O grosso (mais de 80%) do déficit habitacional brasileiro se concentra em famílias com faixa de renda inferior a três salários mínimos. É muito difícil oferecer uma resposta consistente em poucas linhas a respeito de medidas que possam solucionar o problema. De toda maneira, é preciso considerar que se faz necessário distinguir entre o curto e o médio prazos, em que medidas emergenciais e/ou baseadas na legislação já existente (por exemplo, Estatuto da Cidade e a própria Constituição Federal) são viáveis e necessárias, têm de ser utilizadas; e o longo prazo, no qual é importante voltar a ousar, a pensar estruturalmente, a apostar na capacidade criativa e crítica do povo, especialmente nas possibilidades de questionamento da atual sociedade e de invenção de novas alternativas, por parte dos movimentos sociais.
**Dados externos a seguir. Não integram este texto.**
Lemma reachable_pages_inv st : reach st -> pages_inv st.
Proof.
  induction 1 as [|scheme netloc st st' _ IH _ _ Hbody].
  - by intros u v ?%elem_of_nil.
  - apply crawl_body_effects in Hbody as (url & rest & new & _ & _ & _ & Heff).
    destruct Heff as [[_ Hp]|(_ & _ & _ & [[Hp _]|(text & v & Hget & Hrec & Hp)])];
      intros u w; rewrite Hp; try apply IH.
    intros [[= -> ->]|Hin]%elem_of_od_set; [eauto|by apply IH].
Qed.

Lemma reachable_cap_nat st : reach st -> (size (visited st) <= Z.to_nat max_pages)%nat.
Proof.
  induction 1 as [|scheme netloc st st' _ IH _ Hcond Hbody].
  - cbn [crawl_init visited]. rewrite size_empty. lia.
  - apply crawl_body_outcome, visited_outcome_le in Hbody.
    unfold loop_cond in Hcond. apply andb_true_iff in Hcond as [_ Hlt]. lia.
Qed.

End RunEffects.

Lemma crawlable_parts `{Library} bn sn href :
  crawlable bn sn href = true ->
  Py.truthy href = true /\ is_same_domain bn href = true /\
  Re.media_search href = false /\ Py.startswith href sn = true.
Proof.
  unfold crawlable. rewrite !andb_true_iff, negb_true_iff. tauto.
Qed.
Para ficar nas medidas de curto e médio prazos: 1) descriminalizar e facilitar a regularização fundiária de ocupações de sem-teto (por exemplo, em prédios públicos, às vezes “abandonados” há dez, quinze, vinte anos, como acontece na Zona Portuária e no Centro do Rio de Janeiro), mas, ao mesmo tempo, sem tutelar os moradores, dando-lhes a chance de se auto-organizarem; 2) facilitar, dentro do mesmo espírito, a regularização fundiária em favelas; 3) estabelecer programas e linhas de crédito realistas e específicos, voltados para essa parcela, na qual se concentra o déficit habitacional; 4) estimular a formação de cooperativas de habitação autônomas.